====== AVAILABLE DATA ======

(** * Transcript content normalisation of the chat viewer

    A shallow embedding of the TypeScript sources

    - [src/utils/textProcessing.ts]      ([processBackspaces]),
    - [src/components/MessageRenderer.tsx] ([ContentBlockRenderer],
      the todo extraction of [ToolResultBlock]),
    - [src/components/AppSidebar.tsx]    ([filteredResults],
      [handleSearchResultClick]),

    together with the properties the specification states about them.

    JavaScript strings are modelled by [string]; one [ascii] stands for one
    code unit, which is what [text[i]], [slice] and [length] count.  Values
    of type [any] and parsed JSON are modelled by [jsval]; numbers are IEEE
    doubles, as in the language. *)

From Stdlib Require Import Bool List Arith Lia ZArith.
From Stdlib Require Import Strings.Ascii Strings.String DecimalString.
From Stdlib Require Import Floats.PrimFloat.
From stdpp Require Import base decidable option list sets gmap strings.

Local Open Scope string_scope.

(* stdpp freezes [String.append] under [simpl]; the string lemmas below
   compute with it. *)
#[local] Arguments String.append !s1 s2 : simpl nomatch.

(** ** JavaScript strings *)

Module JsString.

(** [s.includes(sub)]: does [sub] occur in [s] as a contiguous run. *)
Fixpoint includes (s sub : string) : bool :=
  String.prefix sub s ||
  match s with
  | EmptyString => false
  | String _ s' => includes s' sub
  end.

======

*PROBLEM STATEMENT*
Write out, exactly as they appear, the lines from the one containing "(* stdpp freezes" through the last line of the records above, both included, and nothing more.

*ANSWER FOR THIS EXERCISE*
(* stdpp freezes [String.append] under [simpl]; the string lemmas below
   compute with it. *)
#[local] Arguments String.append !s1 s2 : simpl nomatch.

(** ** JavaScript strings *)

Module JsString.

(** [s.includes(sub)]: does [sub] occur in [s] as a contiguous run. *)
Fixpoint includes (s sub : string) : bool :=
  String.prefix sub s ||
  match s with
  | EmptyString => false
  | String _ s' => includes s' sub
  end.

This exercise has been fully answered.